## Data to examine
(** ** Market status *)

Lemma ltb_0_r (x : nat) : Nat.ltb x 0 = false.
Proof. apply Nat.ltb_ge. lia. Qed.

Lemma before_open_iff (t : datetime) :
  config.time_ltb (config.time_of t) config.MARKET_OPEN = true
  <-> (hour t < 9 \/ (hour t = 9 /\ minute t < 30))%nat.
Proof.
  unfold config.time_ltb, config.time_of, config.MARKET_OPEN.
  rewrite !ltb_0_r, !andb_false_r, !orb_false_r.
  destruct (Nat.ltb_spec (hour t) 9); destruct (Nat.eqb_spec (hour t) 9);
    destruct (Nat.ltb_spec (minute t) 30); simpl;
    split; intros; try lia; try discriminate; auto.
Qed.

Lemma before_close_iff (t : datetime) :
  config.time_ltb (config.time_of t) config.MARKET_CLOSE = true
  <-> (hour t < 16)%nat.
Proof.
  unfold config.time_ltb, config.time_of, config.MARKET_CLOSE.
  rewrite !ltb_0_r, !andb_false_r, !orb_false_r.
  destruct (Nat.ltb_spec (hour t) 16); split; intros; try lia;
    try discriminate; auto.
Qed.

(** X11: [get_market_status] reports the market open exactly on a weekday from
    9:30 up to but not including 16:00, and exactly then the price type is
    open.  The price type is close exactly on a weekday from 16:00 on, and
    previous_close otherwise, that is on a weekend at any time and on a
    weekday before 9:30. *)
Theorem market_status_by_time (now_et : datetime) (weekday : nat) :
  let s := config.get_market_status now_et weekday in
  let during_hours :=
    ((hour now_et = 9 /\ 30 <= minute now_et)
     \/ (10 <= hour now_et /\ hour now_et < 16))%nat in
  (config.is_open s = true <-> (weekday < 5)%nat /\ during_hours)
  /\ (config.is_open s = true <-> config.price_type s = "open")
  /\ (config.price_type s = "close" <-> (weekday < 5 /\ 16 <= hour now_et)%nat)
  /\ (config.price_type s = "previous_close"
      <-> (5 <= weekday)%nat
          \/ (hour now_et < 9 \/ (hour now_et = 9 /\ minute now_et < 30))%nat)
  /\ config.reference_date s = (year now_et, month now_et, day now_et).
Proof.
  intros s during_hours. subst s during_hours.
  unfold config.get_market_status.
  destruct (Nat.leb_spec 5 weekday) as [W|W].
  - cbn [config.is_open config.price_type config.reference_date].
    repeat split; intros; try discriminate; try lia; auto; try (exfalso; lia).
  - destruct (config.time_ltb (config.time_of now_et) config.MARKET_OPEN) eqn:O.
    + apply before_open_iff in O.
      cbn [config.is_open config.price_type config.reference_date].
      repeat split; intros; try discriminate; try lia; auto; try (exfalso; lia).
    + assert (~ (hour now_et < 9 \/ (hour now_et = 9 /\ minute now_et < 30))%nat)
        as O' by (rewrite <- before_open_iff; congruence).
      destruct (config.time_ltb (config.time_of now_et) config.MARKET_CLOSE) eqn:C.
      * apply before_close_iff in C.
        cbn [negb config.is_open config.price_type config.reference_date].
        repeat split; intros; try discriminate; try lia; auto;
          try (exfalso; lia).
      * assert (~ (hour now_et < 16)%nat) as C'
          by (rewrite <- before_close_iff; congruence).
        cbn [negb config.is_open config.price_type config.reference_date].
        repeat split; intros; try discriminate; try lia; auto;
          try (exfalso; lia).
Qed.

(** ** Cost-basis positions *)

(** X12: [pnl_percent] of a portfolio position never raises: it is 0 when the cost
    basis is zero or negative, and otherwise has the sign of [pnl_dollar],
    positive exactly when the value is above the cost basis. *)
Theorem pnl_percent_sign (p : positions.Position) :
  exists x,
    positions.pnl_percent p = Some x
    /\ ((positions.cost_basis p <= 0)%Q -> x = 0%Q)
    /\ ((0 < positions.cost_basis p)%Q ->
        ((0 < x)%Q <-> (0 < positions.pnl_dollar p)%Q)
        /\ ((x < 0)%Q <-> (positions.pnl_dollar p < 0)%Q)
        /\ ((0 < x)%Q <-> (positions.cost_basis p < positions.value p)%Q)).
Proof.
  unfold positions.pnl_percent, positions.pnl_dollar.
  destruct (Qle_bool (positions.cost_basis p) 0) eqn:E.
  - apply Qle_bool_iff in E. eexists. split; [reflexivity|]. split; auto.
    intros H. exfalso. eapply Qlt_not_le; eauto.
  - assert (0 < positions.cost_basis p)%Q as P.
    { apply Qnot_le_lt. intros H. apply Qle_bool_iff in H. congruence. }
    rewrite (truediv_pos _ _ P). simpl. eexists. split; [reflexivity|]. split.
    + intros H. exfalso. eapply Qlt_not_le; eauto.
    + intros _.
      destruct (percent_sign (positions.value p - positions.cost_basis p)
                  (positions.cost_basis p) P) as [H1 H2].
      split; [exact H1|]. split; [exact H2|].
      rewrite H1. rewrite <- (Qlt_minus_iff (positions.cost_basis p)
                                            (positions.value p)).
      reflexivity.
Qed.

## What the task requires
A bare number is required: the count of lines above with the string "simpl".

## Written reply
2